- WHAT THIS TASK INVOLVES
Return all lines from the listing below that include the word "mkDatabase".

[RECORDS FOR PROCESSING Boundary: Start]

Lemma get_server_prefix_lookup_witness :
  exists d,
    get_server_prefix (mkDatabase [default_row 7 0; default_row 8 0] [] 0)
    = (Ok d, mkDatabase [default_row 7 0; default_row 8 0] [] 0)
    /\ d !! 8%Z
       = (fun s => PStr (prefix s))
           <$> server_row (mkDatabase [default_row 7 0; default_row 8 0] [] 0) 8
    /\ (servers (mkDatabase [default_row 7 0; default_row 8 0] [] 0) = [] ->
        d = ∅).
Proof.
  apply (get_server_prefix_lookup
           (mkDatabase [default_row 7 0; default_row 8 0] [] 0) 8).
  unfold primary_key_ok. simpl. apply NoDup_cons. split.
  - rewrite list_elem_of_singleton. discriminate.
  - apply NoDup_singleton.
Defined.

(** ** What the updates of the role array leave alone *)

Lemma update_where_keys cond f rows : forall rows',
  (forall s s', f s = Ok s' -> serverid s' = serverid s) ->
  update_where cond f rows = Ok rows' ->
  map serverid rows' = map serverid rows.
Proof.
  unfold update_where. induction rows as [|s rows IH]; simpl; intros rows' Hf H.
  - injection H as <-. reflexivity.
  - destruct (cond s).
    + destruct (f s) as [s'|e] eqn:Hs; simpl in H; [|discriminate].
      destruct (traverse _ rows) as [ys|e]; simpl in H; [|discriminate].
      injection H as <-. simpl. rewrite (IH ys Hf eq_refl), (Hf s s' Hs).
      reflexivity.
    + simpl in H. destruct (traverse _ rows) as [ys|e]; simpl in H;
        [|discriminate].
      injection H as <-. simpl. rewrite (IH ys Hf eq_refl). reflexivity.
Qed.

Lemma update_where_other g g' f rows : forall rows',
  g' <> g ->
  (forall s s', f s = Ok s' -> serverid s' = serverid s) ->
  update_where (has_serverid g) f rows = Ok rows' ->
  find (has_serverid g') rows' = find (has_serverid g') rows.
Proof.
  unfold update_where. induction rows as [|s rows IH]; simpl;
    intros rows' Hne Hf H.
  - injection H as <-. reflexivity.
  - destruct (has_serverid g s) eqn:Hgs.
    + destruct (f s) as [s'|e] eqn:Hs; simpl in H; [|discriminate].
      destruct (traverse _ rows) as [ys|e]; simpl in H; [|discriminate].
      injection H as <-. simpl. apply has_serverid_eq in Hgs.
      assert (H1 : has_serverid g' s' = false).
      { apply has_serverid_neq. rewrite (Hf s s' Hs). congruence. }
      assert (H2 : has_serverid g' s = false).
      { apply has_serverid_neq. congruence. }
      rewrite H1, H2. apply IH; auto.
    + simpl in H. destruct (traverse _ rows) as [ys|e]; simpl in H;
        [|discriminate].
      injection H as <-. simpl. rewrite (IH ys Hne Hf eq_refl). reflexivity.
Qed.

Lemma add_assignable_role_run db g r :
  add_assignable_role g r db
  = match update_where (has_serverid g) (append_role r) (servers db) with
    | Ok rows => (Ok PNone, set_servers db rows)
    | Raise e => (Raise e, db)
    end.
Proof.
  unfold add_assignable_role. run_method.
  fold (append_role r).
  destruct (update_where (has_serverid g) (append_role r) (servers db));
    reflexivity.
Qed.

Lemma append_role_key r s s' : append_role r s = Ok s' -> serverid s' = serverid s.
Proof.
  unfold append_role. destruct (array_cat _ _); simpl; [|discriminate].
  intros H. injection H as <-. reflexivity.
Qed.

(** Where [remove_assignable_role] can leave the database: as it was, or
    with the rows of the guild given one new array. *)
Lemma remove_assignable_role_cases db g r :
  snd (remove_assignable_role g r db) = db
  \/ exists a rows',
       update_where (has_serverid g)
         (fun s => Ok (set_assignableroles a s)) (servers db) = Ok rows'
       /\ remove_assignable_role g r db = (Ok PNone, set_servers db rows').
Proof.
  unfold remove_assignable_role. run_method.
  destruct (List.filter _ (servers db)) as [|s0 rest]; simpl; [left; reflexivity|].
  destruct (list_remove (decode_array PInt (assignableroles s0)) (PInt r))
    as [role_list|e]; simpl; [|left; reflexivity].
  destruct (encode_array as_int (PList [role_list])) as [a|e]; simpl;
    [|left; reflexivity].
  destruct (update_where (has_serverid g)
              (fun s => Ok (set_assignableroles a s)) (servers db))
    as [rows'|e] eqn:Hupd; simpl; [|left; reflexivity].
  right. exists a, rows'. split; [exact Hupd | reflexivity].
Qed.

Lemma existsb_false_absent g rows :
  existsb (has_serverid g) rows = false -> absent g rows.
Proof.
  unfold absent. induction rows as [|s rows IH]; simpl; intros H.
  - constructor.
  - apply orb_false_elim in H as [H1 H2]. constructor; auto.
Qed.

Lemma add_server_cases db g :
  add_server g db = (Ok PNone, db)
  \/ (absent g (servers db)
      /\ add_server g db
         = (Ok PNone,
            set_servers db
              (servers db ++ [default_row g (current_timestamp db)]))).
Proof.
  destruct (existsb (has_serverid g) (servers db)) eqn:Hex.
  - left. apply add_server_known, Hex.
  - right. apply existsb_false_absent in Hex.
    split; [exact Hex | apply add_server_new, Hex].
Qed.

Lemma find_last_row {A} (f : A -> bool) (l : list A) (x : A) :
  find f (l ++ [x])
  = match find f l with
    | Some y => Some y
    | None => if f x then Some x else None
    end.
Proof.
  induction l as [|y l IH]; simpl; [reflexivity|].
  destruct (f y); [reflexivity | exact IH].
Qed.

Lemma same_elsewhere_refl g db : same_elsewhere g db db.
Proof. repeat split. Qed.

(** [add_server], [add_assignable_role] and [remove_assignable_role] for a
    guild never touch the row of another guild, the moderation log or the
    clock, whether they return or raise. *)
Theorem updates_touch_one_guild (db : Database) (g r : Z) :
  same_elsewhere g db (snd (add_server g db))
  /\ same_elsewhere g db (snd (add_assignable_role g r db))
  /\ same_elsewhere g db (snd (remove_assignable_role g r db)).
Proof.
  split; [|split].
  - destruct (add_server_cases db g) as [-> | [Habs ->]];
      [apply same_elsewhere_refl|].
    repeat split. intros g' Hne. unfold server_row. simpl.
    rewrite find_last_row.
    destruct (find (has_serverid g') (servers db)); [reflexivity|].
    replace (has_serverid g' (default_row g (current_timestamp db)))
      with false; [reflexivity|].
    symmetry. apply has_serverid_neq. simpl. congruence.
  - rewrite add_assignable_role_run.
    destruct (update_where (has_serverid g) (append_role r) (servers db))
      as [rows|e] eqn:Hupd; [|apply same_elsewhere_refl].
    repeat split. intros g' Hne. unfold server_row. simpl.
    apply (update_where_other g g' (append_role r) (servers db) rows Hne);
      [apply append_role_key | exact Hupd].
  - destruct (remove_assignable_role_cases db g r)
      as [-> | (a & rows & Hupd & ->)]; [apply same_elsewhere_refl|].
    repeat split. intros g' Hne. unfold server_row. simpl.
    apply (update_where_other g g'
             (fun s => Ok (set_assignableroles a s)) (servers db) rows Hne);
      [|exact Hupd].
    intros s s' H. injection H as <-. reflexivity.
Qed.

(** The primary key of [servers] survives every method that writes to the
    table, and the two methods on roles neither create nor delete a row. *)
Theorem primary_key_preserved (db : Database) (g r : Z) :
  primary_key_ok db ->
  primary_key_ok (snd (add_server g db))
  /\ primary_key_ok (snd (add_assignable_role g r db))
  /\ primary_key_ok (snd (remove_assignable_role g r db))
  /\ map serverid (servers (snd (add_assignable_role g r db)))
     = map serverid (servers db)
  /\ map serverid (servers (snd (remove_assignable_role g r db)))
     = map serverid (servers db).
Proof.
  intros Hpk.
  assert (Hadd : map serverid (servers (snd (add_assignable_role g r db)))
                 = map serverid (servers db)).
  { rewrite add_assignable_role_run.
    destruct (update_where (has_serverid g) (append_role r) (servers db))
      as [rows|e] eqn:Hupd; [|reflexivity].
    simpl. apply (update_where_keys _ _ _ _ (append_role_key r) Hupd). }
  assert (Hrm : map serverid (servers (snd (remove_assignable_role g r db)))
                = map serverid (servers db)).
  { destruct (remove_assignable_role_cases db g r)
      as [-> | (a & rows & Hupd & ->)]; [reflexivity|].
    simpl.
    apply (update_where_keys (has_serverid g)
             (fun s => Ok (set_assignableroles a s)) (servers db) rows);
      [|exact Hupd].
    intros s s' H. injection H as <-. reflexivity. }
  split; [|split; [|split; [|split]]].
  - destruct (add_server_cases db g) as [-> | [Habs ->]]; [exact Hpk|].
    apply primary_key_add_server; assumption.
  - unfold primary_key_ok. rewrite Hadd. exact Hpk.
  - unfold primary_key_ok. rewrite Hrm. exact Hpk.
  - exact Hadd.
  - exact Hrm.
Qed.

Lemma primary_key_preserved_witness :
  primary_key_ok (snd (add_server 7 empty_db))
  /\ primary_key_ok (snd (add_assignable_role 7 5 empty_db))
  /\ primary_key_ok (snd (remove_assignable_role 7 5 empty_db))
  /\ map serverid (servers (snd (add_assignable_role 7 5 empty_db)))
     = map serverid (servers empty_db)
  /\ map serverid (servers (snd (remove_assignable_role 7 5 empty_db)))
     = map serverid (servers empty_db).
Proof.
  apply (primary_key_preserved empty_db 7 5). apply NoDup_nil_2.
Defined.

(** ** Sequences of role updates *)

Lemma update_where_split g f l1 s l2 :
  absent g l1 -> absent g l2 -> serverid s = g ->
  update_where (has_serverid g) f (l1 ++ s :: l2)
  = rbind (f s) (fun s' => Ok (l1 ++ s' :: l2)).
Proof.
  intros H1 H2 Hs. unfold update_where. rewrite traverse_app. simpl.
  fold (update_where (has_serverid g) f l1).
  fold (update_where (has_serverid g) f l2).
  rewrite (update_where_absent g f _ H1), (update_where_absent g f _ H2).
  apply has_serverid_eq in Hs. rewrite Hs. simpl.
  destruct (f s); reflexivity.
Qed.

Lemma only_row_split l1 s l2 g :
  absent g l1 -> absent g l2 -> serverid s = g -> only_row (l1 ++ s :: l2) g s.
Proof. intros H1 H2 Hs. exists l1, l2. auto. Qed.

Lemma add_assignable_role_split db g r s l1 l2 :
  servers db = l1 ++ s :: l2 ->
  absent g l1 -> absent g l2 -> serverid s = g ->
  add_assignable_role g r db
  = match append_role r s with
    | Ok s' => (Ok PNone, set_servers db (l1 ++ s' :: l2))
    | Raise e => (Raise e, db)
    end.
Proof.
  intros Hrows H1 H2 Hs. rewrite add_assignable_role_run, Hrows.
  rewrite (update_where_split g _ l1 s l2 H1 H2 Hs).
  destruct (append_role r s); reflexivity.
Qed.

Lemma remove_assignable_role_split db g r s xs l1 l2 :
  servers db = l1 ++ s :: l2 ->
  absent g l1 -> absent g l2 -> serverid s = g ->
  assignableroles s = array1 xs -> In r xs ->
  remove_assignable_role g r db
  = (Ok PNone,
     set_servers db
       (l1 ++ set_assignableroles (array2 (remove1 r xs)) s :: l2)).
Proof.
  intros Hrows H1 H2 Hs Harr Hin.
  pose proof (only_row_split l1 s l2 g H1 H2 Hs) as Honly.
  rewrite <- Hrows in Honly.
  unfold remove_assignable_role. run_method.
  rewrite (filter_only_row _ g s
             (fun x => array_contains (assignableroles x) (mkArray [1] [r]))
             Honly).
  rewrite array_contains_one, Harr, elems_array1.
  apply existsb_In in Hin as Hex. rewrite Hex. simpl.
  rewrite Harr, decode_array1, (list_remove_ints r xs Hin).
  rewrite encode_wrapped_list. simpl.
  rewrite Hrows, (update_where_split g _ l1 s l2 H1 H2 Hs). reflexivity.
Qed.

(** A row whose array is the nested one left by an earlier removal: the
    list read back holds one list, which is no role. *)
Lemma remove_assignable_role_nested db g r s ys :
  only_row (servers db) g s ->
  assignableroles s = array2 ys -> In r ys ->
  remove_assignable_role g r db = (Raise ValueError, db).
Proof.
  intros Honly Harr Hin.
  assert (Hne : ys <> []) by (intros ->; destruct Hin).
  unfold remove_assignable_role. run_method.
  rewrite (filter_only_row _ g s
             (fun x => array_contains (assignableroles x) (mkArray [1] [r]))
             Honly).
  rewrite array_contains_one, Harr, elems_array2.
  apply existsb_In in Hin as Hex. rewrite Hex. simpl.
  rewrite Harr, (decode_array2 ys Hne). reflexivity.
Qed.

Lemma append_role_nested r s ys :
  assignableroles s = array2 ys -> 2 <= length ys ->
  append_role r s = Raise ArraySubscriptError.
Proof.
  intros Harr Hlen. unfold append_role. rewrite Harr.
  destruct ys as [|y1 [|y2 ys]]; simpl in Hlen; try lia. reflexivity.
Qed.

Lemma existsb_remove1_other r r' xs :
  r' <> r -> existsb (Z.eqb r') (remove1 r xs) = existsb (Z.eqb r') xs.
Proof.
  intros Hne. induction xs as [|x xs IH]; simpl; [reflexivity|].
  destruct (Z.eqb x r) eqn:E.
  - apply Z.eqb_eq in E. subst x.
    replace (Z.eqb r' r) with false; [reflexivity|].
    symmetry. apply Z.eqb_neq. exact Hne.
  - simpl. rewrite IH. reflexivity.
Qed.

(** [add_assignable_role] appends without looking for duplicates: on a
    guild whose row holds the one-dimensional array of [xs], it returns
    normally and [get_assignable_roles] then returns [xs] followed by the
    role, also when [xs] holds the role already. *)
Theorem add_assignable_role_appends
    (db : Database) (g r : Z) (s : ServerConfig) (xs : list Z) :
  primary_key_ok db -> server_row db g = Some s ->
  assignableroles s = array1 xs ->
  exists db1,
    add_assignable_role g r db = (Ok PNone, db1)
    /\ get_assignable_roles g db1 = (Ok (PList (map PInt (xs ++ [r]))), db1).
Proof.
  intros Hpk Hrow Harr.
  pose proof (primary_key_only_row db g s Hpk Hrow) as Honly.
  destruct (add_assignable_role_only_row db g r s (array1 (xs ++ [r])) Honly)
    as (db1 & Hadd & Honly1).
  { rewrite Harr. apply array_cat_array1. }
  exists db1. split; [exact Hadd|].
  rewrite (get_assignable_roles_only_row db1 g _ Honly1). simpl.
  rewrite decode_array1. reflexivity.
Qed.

[RECORDS FOR PROCESSING Boundary: End]

- EXPECTED ANSWER
    get_server_prefix (mkDatabase [default_row 7 0; default_row 8 0] [] 0)
    = (Ok d, mkDatabase [default_row 7 0; default_row 8 0] [] 0)
           <$> server_row (mkDatabase [default_row 7 0; default_row 8 0] [] 0) 8
    /\ (servers (mkDatabase [default_row 7 0; default_row 8 0] [] 0) = [] ->
           (mkDatabase [default_row 7 0; default_row 8 0] [] 0) 8).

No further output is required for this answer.